Items from a dataset:
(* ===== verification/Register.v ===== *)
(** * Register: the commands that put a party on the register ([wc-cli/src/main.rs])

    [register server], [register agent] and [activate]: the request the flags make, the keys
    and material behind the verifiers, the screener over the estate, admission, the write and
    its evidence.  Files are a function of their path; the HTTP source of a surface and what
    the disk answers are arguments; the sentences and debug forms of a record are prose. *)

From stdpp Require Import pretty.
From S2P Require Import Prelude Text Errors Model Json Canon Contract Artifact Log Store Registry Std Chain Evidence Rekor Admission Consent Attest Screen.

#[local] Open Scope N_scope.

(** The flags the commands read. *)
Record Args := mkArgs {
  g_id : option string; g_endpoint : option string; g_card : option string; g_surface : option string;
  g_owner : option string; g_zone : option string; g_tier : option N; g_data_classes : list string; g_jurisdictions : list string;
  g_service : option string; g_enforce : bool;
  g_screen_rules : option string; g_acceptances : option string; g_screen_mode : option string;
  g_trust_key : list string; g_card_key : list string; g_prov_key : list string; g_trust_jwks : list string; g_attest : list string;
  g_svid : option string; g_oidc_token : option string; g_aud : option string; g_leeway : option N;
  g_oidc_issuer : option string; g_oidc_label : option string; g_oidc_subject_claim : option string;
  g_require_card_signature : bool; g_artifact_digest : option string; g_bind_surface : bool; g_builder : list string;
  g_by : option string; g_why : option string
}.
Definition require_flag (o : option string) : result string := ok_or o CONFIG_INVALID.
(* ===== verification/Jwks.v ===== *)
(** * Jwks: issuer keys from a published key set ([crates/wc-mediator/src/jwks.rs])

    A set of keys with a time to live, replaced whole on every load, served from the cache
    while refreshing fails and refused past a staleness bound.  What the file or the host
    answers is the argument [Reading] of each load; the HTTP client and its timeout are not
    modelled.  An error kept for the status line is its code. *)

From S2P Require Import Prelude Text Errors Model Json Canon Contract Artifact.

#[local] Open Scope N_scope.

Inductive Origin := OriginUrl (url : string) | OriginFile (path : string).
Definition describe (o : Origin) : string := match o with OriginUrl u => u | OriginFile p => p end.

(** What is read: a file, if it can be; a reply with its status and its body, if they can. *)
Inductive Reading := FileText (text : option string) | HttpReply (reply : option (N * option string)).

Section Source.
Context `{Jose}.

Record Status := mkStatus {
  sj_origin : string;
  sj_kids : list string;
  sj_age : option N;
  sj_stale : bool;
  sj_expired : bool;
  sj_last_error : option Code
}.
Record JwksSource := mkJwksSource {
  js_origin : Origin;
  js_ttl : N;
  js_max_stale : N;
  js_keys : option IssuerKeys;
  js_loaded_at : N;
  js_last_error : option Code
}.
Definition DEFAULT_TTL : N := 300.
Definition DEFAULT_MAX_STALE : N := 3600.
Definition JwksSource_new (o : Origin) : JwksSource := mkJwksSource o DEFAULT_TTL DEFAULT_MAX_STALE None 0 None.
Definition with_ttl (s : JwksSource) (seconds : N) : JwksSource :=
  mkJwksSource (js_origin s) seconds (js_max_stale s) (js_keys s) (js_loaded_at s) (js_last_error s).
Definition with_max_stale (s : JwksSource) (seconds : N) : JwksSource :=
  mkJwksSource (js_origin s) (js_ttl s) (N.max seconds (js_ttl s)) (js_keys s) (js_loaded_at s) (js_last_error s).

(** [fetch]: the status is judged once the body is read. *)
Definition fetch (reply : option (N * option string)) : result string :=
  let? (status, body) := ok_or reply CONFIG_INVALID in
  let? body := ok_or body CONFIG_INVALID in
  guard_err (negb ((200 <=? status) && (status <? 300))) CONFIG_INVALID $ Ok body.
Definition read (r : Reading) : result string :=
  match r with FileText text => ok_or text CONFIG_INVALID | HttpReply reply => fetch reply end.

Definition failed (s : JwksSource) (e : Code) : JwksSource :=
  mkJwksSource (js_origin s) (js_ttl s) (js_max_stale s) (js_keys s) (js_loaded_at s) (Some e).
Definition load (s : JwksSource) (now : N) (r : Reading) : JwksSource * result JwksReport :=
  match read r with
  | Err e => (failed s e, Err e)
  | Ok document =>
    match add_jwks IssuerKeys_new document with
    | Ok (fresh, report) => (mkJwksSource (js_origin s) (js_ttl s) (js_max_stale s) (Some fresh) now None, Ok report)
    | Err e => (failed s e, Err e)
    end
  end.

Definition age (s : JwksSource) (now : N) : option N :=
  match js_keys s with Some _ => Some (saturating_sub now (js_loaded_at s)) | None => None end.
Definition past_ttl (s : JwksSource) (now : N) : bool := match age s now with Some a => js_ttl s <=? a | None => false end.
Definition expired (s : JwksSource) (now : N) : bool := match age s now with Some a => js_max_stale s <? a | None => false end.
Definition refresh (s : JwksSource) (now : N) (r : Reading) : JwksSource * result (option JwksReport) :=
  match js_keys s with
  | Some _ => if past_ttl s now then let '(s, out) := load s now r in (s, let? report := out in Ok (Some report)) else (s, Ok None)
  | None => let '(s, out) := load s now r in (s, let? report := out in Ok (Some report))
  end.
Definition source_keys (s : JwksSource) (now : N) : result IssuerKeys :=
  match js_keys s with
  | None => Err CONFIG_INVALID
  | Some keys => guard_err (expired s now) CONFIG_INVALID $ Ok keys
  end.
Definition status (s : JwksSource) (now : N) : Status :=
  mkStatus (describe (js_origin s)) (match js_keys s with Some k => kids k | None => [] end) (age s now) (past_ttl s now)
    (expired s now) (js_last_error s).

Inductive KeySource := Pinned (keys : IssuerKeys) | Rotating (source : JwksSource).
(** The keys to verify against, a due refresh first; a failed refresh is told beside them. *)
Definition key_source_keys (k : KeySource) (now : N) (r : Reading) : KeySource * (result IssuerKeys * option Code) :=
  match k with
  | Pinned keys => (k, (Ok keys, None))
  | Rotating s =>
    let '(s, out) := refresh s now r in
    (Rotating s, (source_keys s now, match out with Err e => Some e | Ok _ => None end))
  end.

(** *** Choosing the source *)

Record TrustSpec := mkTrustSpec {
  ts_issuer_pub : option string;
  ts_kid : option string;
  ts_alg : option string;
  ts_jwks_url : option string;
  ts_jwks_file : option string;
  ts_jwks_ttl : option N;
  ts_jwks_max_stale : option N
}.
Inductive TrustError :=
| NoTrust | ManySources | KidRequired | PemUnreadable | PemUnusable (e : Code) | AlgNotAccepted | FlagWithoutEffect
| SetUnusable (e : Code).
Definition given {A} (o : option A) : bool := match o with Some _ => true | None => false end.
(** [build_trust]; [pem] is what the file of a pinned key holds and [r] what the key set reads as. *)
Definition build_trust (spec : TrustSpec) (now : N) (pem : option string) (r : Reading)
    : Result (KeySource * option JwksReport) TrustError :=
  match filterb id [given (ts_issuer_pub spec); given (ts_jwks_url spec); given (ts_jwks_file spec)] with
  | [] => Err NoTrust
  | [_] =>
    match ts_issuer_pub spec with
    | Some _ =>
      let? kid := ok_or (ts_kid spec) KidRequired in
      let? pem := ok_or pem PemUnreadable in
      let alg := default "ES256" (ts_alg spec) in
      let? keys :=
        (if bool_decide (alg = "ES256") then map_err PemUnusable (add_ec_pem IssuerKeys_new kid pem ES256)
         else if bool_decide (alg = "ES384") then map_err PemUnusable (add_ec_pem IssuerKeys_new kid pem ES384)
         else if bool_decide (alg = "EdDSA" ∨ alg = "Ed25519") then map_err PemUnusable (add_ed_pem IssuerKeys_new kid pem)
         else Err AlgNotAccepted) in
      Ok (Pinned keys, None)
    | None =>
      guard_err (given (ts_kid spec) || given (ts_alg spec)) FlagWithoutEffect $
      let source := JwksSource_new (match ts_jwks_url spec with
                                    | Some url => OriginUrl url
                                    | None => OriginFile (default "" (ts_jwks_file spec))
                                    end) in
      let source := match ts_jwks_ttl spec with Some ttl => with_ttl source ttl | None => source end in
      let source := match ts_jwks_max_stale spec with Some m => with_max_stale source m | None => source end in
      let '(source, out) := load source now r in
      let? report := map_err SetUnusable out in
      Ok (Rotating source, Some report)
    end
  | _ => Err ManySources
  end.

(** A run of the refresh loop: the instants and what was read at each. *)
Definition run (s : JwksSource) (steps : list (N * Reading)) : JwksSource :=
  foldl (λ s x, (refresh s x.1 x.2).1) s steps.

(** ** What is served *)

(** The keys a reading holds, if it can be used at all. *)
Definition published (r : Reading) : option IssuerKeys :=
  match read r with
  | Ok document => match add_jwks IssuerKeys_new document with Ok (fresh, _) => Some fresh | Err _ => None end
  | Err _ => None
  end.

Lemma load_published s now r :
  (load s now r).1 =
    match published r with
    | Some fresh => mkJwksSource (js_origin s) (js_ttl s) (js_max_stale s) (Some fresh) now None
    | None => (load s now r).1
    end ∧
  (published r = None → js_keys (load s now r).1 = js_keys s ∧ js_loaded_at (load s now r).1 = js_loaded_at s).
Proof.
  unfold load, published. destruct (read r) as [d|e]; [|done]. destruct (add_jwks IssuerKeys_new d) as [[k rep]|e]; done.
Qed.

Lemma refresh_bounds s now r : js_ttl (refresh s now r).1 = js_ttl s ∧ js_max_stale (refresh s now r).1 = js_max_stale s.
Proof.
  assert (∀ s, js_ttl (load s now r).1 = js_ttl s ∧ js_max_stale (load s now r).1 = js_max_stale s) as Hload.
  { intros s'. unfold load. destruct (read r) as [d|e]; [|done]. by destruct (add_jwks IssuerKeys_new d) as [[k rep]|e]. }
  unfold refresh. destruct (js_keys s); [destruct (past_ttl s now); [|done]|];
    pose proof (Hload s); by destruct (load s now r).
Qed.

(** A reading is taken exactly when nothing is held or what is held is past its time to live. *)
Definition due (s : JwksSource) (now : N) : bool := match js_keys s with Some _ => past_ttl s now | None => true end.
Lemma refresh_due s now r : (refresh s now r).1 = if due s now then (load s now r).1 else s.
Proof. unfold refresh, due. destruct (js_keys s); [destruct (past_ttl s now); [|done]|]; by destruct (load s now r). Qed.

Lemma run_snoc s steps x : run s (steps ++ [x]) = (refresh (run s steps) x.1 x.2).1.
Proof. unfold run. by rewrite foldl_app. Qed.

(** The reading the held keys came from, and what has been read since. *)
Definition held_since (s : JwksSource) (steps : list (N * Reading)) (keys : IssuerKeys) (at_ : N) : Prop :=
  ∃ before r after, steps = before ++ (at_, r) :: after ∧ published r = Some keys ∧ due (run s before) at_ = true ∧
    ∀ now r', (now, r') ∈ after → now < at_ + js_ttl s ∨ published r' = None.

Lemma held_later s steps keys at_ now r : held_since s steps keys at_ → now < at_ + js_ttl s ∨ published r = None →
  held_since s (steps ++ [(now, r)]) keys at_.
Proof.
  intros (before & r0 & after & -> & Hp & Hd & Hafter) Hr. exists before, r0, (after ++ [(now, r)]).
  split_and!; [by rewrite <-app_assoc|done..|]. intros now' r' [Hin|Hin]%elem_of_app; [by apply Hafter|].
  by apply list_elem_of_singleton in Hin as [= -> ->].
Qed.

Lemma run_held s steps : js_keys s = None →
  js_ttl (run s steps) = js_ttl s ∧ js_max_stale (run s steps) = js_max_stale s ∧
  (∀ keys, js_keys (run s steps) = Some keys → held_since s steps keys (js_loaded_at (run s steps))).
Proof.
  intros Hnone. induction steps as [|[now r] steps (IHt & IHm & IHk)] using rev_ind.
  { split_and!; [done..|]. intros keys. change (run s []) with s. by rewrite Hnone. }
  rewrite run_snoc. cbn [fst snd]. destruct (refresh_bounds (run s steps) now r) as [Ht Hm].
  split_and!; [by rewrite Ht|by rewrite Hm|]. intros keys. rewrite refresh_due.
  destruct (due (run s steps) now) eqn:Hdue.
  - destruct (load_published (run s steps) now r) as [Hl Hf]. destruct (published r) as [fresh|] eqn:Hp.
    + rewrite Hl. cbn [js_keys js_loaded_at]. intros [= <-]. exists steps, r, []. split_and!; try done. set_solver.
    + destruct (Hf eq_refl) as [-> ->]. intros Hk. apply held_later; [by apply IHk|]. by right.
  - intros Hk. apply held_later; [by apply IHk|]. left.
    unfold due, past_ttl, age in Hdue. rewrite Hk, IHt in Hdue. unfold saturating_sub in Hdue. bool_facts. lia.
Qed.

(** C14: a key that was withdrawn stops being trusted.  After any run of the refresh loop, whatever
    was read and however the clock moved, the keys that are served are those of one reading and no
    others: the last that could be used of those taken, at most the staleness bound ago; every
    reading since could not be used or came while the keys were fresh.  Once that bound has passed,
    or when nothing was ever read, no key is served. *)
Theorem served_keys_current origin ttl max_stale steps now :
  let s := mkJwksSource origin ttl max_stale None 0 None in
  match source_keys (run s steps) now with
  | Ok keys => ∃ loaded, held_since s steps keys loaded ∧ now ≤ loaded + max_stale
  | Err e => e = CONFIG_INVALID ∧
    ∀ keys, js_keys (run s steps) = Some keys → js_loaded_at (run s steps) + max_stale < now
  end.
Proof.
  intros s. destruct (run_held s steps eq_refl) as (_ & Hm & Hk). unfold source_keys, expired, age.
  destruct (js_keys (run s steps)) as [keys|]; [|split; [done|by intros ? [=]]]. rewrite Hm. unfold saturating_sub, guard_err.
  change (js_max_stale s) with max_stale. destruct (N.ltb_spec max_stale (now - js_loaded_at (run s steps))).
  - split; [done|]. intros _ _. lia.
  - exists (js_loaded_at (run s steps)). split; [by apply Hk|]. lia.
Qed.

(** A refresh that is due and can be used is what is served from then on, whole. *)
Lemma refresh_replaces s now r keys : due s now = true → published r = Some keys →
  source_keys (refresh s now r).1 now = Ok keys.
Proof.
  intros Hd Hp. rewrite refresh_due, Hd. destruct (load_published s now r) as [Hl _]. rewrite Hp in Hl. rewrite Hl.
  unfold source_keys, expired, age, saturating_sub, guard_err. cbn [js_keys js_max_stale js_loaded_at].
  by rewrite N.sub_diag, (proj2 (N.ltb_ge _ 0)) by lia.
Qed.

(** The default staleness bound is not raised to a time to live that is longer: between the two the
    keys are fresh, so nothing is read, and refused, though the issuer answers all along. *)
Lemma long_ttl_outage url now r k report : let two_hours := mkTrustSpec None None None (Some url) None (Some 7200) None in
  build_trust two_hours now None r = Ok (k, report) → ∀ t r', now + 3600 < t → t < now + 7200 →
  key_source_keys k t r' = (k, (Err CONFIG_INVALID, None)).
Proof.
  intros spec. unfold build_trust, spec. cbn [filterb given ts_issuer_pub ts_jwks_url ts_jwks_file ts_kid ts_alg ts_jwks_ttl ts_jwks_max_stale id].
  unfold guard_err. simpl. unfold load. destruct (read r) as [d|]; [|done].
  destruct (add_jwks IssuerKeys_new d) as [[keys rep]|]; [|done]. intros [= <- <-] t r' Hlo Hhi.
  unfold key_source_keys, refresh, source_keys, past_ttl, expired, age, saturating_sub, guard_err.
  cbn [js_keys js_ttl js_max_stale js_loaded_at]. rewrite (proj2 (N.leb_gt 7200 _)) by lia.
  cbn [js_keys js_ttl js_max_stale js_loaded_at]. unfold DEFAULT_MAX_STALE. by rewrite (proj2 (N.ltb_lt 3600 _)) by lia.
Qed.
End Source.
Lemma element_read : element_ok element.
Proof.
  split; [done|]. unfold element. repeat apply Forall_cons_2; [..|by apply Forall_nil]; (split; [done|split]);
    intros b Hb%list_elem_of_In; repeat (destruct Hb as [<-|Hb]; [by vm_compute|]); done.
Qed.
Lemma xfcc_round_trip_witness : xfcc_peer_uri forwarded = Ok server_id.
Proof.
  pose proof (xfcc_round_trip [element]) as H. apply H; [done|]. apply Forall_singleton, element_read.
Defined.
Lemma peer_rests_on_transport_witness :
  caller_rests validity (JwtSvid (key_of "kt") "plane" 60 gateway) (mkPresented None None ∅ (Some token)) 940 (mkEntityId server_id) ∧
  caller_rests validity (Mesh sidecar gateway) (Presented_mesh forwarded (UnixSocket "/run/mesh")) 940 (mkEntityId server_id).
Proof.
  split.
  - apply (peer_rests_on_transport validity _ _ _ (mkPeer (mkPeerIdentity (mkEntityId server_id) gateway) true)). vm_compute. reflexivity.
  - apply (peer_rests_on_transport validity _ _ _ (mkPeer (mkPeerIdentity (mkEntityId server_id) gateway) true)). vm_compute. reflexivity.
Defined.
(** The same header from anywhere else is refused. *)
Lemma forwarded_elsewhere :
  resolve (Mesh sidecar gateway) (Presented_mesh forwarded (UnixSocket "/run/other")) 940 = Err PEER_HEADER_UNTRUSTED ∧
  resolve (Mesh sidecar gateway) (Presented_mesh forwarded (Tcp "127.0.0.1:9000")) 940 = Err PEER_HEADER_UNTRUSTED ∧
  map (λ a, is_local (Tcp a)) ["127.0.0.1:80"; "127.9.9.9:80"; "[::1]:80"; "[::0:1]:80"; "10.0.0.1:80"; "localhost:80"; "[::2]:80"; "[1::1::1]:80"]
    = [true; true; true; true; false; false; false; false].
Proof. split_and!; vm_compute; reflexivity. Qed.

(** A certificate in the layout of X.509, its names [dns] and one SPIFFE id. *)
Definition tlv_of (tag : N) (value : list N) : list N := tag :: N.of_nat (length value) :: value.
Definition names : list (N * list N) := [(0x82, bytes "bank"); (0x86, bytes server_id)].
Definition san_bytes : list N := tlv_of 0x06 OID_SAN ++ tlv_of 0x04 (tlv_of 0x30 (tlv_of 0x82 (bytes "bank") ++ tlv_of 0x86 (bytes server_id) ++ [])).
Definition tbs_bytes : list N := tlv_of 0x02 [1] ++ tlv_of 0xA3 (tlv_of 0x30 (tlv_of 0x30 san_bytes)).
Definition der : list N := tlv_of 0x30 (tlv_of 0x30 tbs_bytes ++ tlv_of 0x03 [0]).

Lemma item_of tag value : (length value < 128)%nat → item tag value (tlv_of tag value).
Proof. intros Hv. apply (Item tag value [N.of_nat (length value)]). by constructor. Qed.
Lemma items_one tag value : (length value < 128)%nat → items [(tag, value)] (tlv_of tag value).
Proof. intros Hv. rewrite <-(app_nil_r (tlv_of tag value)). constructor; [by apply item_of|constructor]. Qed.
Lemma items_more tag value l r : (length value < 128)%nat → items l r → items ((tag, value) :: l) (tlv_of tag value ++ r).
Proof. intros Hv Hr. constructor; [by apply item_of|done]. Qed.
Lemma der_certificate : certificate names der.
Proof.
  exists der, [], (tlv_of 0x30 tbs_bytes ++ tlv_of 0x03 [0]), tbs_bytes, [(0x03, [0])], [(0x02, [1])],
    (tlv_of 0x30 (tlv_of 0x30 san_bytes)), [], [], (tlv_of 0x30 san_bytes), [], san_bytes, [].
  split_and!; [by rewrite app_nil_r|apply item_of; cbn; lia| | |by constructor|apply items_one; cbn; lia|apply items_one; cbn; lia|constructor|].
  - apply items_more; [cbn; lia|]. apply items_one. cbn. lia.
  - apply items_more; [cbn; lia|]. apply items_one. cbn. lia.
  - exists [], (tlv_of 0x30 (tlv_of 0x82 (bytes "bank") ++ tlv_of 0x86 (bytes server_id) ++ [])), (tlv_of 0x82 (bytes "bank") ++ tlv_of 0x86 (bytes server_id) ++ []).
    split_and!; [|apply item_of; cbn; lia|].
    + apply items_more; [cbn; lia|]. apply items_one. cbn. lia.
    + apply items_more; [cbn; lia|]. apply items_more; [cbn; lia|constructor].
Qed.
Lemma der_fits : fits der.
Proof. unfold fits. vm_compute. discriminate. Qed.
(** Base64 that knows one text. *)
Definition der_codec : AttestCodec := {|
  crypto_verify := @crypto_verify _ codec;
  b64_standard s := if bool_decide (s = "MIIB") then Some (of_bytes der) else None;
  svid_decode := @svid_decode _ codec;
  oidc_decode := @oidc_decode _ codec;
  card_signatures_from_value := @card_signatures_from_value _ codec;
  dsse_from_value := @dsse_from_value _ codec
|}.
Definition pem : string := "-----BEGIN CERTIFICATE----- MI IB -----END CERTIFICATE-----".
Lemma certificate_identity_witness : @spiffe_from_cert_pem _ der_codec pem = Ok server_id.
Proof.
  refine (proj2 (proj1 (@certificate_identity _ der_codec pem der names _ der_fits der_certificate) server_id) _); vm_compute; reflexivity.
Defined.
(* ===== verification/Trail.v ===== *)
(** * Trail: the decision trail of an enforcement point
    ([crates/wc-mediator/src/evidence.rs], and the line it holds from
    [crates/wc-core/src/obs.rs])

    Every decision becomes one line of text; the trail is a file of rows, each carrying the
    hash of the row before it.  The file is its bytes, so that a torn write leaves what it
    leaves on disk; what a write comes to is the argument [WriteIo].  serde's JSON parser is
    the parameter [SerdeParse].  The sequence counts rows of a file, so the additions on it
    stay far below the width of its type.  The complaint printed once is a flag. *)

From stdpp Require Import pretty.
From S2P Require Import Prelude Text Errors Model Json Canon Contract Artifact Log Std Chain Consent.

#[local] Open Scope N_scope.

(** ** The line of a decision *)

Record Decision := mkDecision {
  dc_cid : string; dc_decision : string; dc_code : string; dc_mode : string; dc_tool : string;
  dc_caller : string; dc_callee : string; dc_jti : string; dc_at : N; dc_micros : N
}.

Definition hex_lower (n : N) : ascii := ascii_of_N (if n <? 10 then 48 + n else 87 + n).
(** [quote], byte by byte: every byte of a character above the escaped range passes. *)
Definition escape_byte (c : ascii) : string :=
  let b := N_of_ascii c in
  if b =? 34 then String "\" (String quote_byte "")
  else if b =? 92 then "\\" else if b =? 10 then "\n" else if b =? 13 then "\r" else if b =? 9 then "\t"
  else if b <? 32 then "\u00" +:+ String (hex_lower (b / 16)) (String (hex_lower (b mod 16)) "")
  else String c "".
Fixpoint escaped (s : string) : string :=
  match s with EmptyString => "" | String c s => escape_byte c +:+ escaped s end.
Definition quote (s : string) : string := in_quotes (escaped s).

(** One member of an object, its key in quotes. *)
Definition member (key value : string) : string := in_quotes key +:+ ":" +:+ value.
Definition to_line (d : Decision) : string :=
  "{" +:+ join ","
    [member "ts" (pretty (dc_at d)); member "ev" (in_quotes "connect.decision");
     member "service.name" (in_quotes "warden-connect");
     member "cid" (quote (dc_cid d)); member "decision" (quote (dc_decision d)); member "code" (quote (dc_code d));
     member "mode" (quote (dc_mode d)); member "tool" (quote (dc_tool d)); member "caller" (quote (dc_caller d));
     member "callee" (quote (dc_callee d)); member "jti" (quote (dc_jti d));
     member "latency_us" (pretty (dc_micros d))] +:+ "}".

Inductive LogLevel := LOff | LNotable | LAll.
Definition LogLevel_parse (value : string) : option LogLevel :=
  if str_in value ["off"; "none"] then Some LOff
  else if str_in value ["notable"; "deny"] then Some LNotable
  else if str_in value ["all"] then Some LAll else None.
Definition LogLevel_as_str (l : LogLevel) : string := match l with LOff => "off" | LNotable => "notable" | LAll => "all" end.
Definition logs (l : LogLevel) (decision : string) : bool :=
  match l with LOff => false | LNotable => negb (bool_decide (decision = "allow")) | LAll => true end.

▶ _Task to carry out_: Bring together each line above where the string "reply" turns up.

▶ _Problem solution_:
(** What is read: a file, if it can be; a reply with its status and its body, if they can. *)
Inductive Reading := FileText (text : option string) | HttpReply (reply : option (N * option string)).
Definition fetch (reply : option (N * option string)) : result string :=
  let? (status, body) := ok_or reply CONFIG_INVALID in
  match r with FileText text => ok_or text CONFIG_INVALID | HttpReply reply => fetch reply end.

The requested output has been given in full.